4.1.2.5 Non-Dispatchable Variable Energy Resource
Each Market Participant may submit Resource Offers for Non-
Dispatchable Variable Energy Resources using the same Offer parameters
available to any other Resource, except that
(1) The minimum operating limits specified in the Resource Offer must be
equal to zero;
(2) For the RTBM, the Resource’s Energy Offer Curve shall not apply;
(3) For the RTBM, the Resource’s Dispatch Instruction shall be equal to the
Resource’s actual output at the start of the Dispatch Interval and the
Resources must operate as non-dispatchable;
(4) Resource Energy Offer Curve prices shall be assumed equal to zero (0) for
the purposes of calculating production costs relating to RUC make whole
payments and cost allocation thereof under Sections 8.6.5 and 8.6.7 of this
Attachment AE;
(5) An OOME may be issued to a Non-Dispatchable Variable Energy
Resource. In addition, the Transmission Provider will issue the dispatch
instruction to the Resource in accordance with Section 6.2.4 of this
Attachment AE; and
(6) The maximum operating limits for use in the Day-Ahead RUC and the
Intra-Day RUC shall be calculated by the Transmission Provider as equal
to the lesser of the maximum operating limits submitted in the Resource
Offer or the Transmission Provider’s output forecast for that Resource to
the extent that such output forecast is available, otherwise the maximum
operating limits shall be equal to those submitted in the Resource Offer;
(a) Non-Dispatchable Variable Energy Resources for which the
Transmission Provider is calculating an output forecast are not
eligible to receive RUC make whole payments as described under
Section 8.6.5 of this Attachment AE.
4.1.2.6 External Dynamic Resource
Each Market Participant may submit Resource Offers for External
Dynamic Resources (“EDR”) using the same Offer parameters available to any
other Resource, except that:
(1) A Market Participant may only submit a commitment status as defined in
Section 4.1(10)(a) or (d) of this Attachment AE;
(2) For an EDR in the Eastern Interconnection, a Market Participant must
submit a dispatch status indicating that the EDR is not available for energy
dispatch as described under Section 4.1(11)(a) of this Attachment AE;
(3) For an EDR in the Eastern Interconnection, Resource Offer parameters are
limited to: Regulation-Up and Regulation-Down Offers, Spinning and
Supplemental Reserve Offers, Regulation Ramp Rate, Contingency
Reserve Ramp Rate and Resource Status. All other Resource Offer
parameters as listed in Section 4.1(9) of this Attachment AE shall not
apply to EDRs in the Eastern Interconnection.

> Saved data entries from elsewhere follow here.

(* ===== verification/SqliteSpec.v ===== *)
(** The contract of the SQLite store: an append-only log per stream, one
    namespace of state and one cursor per component, kept by every call under
    any pattern of I/O failures. *)
From stdpp Require Import base tactics option list strings sorting gmap.
From Stdlib Require Import ZArith NArith Lia Ascii.
From S2P Require Import Prelude Event EventStore Delivery Stores Utf8 Sqlite SqliteLog SqliteState SqliteDelivery.

(** ** The log a database represents keeps the abstract invariant *)

Lemma wf_db_invariant d : wf_db d → log_invariant (event_log d).
Proof.
  intros Hd. split.
  - apply (wf_ids _ Hd).
  - apply (wf_gapless _ Hd).
  - eapply Forall_impl; [apply (wf_events _ Hd)|]. by intros e (_ & ? & _).
  - apply (wf_dedup _ Hd).
  - intros e e' He He' Hs. apply event_log_stream in He, He'. rewrite <- Hs in He'.
    destruct (wf_streams _ Hd (stream_id (request e))) as [[k n] Hk].
    { intros Hnil. rewrite Hnil in He. by apply not_elem_of_nil in He. }
    apply (wf_kinds _ Hd) in Hk as [_ Hk]. rewrite Forall_forall in Hk.
    apply encode_stream_kind_inj. by rewrite (Hk e He), (Hk e' He').
Qed.

Lemma append_outcome_log_append d r e d' :
  wf_db d → request_typed r → append_outcome d r e d' →
  log_append (event_log d) r e (event_log d').
Proof.
  intros Hd Ht (_ & [(Hin & Hdup & ->)|(Hr & Hnone & He & ->)]).
  - apply stream_log_elem in Hin as [Hin Hs].
    apply duplicate_of_spec in Hdup as (_ & key & ? & ?). by eapply log_duplicate.
  - subst r. rewrite appended_event_log by done. constructor; [done|apply (app_fresh _ _ He)| |].
    + apply (app_sequence _ _ He).
    + intros e' key Hin Hs Hk Hk'. apply (app_dedup _ _ He key Hk). apply list_elem_of_omap.
      exists e'. split; [by apply stream_log_elem|done].
Qed.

(4) For an EDR that is not in the Eastern Interconnection, Resource Offer
parameters are limited to: Energy Offer Curve, Ramp-Rate-Up, Ramp-
Rate-Down, Regulation-Up and Regulation-Down Offers, Spinning and
Supplemental Reserve Offers, Regulation Ramp Rate, Contingency
Reserve Ramp Rate and Resource Status. All other Resource Offer
parameters as listed in Section 4.1(9) of this Attachment AE shall not
apply to EDRs that are not in the Eastern Interconnection.